WHAT THE TASK ASKS
Search the records for "concat" and copy each line that holds it.

+ + +

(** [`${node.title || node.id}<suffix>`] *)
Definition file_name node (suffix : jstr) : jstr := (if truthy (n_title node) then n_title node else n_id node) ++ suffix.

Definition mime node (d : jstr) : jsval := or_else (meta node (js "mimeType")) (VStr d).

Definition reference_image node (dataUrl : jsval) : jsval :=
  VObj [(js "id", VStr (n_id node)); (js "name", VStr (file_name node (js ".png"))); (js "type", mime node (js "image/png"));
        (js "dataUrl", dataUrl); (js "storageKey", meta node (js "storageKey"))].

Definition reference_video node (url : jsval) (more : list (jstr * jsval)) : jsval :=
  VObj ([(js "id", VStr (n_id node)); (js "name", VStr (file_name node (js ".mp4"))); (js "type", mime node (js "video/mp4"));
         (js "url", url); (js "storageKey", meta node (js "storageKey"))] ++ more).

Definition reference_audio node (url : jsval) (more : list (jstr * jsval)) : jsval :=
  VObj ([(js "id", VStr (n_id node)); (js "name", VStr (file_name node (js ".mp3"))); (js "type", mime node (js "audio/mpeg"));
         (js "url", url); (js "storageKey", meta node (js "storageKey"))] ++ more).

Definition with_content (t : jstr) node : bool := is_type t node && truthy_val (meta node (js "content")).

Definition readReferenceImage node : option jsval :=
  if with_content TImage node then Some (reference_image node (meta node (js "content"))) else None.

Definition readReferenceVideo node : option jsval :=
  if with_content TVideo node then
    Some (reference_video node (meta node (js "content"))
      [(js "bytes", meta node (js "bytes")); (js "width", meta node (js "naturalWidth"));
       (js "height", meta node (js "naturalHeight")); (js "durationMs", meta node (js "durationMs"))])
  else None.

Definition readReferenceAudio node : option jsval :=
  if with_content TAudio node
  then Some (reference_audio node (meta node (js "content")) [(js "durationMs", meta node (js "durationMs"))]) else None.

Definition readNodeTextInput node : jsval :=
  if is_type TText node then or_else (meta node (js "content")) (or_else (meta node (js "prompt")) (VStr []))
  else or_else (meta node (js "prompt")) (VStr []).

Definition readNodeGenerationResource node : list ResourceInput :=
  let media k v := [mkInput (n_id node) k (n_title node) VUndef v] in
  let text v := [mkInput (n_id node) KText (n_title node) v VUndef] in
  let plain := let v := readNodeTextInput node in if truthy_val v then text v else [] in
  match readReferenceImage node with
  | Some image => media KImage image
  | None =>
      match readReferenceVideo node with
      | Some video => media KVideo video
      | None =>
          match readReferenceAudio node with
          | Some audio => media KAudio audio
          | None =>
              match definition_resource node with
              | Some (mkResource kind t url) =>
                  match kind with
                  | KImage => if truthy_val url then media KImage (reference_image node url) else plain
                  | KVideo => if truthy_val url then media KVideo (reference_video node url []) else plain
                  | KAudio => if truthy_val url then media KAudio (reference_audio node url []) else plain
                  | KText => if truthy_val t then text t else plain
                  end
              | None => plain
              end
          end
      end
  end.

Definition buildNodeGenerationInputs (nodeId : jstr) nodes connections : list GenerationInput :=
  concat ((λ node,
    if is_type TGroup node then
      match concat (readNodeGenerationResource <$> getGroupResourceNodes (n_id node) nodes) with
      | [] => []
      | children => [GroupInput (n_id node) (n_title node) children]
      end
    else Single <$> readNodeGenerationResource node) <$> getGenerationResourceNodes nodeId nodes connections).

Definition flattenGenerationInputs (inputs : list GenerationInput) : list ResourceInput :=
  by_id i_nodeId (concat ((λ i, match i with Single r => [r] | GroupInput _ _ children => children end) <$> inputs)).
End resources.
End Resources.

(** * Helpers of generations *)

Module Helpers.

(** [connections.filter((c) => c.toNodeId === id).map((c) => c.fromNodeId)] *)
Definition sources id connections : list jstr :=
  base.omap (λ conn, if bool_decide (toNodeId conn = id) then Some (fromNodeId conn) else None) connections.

+ + +

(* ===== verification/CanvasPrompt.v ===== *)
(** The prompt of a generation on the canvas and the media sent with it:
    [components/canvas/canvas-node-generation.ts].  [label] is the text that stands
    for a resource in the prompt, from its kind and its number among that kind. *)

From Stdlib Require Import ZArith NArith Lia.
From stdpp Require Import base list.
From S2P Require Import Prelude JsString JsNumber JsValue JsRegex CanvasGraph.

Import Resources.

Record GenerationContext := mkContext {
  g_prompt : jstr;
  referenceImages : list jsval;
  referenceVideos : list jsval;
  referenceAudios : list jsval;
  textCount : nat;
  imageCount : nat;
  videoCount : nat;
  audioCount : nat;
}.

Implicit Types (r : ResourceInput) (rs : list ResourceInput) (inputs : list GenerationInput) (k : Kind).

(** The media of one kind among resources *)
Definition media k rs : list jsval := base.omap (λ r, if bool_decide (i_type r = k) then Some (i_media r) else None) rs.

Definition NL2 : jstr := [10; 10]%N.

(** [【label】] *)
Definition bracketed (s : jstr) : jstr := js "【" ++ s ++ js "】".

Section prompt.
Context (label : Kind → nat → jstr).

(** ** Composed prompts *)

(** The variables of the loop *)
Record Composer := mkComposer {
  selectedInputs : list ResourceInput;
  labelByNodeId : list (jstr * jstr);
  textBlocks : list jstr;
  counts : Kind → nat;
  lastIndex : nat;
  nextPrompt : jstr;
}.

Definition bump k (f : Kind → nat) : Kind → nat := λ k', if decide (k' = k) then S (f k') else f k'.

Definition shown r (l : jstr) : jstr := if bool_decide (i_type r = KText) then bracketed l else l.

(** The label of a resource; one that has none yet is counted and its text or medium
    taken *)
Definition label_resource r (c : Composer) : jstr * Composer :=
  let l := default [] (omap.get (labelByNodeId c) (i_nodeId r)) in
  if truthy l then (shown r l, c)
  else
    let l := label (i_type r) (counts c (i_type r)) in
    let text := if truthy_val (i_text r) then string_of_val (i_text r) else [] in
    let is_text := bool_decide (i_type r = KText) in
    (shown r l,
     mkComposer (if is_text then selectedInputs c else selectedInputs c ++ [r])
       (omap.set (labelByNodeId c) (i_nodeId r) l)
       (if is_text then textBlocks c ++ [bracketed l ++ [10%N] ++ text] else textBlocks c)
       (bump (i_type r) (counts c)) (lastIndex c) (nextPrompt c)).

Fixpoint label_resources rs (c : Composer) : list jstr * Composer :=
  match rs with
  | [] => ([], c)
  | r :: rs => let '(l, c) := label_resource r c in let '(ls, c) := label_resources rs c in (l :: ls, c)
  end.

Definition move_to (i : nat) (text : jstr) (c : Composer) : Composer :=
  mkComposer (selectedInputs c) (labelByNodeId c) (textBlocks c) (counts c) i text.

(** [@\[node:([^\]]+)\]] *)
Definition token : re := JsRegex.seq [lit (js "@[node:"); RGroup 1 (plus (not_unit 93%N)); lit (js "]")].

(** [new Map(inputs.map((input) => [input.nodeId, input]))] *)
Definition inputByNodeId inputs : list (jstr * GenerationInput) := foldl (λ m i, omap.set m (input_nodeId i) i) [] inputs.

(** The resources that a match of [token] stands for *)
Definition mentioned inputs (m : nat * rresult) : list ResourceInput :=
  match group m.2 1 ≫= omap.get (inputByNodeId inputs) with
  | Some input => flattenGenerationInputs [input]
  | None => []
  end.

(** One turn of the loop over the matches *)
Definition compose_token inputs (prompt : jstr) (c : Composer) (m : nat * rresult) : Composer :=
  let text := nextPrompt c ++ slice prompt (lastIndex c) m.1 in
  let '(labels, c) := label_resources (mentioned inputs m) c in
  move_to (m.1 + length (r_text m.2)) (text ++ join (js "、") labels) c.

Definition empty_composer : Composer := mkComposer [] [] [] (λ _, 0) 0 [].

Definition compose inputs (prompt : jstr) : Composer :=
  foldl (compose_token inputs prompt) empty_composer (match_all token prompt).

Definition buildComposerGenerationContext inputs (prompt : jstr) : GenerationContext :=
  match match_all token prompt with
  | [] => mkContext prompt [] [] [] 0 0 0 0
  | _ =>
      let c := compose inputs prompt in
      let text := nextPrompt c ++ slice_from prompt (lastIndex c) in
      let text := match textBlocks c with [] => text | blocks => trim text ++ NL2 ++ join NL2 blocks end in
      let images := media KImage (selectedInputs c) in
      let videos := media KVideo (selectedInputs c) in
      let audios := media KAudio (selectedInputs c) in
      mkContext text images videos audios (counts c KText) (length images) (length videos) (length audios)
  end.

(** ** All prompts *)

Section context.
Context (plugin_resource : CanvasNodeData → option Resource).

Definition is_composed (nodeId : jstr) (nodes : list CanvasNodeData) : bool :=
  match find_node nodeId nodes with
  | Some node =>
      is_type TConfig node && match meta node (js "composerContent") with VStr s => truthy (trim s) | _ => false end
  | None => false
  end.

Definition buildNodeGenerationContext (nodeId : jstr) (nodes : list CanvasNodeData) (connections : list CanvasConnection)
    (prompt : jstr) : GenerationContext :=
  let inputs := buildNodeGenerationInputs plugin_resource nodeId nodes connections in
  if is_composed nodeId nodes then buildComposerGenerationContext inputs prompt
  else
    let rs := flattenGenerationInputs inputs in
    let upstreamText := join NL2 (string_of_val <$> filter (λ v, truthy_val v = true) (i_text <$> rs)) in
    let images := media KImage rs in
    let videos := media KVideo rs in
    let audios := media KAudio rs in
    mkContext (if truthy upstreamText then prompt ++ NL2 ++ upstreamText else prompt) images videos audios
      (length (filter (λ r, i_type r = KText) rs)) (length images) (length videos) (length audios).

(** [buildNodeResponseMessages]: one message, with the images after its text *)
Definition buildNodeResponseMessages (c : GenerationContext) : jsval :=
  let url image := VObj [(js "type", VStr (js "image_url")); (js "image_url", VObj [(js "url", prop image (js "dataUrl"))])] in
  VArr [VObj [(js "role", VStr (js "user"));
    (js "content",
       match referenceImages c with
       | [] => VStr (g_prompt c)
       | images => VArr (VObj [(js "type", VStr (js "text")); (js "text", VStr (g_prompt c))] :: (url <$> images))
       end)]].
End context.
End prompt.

+ + +

OUTPUT OF THE TASK
  concat ((λ node,
      match concat (readNodeGenerationResource <$> getGroupResourceNodes (n_id node) nodes) with
  by_id i_nodeId (concat ((λ i, match i with Single r => [r] | GroupInput _ _ children => children end) <$> inputs)).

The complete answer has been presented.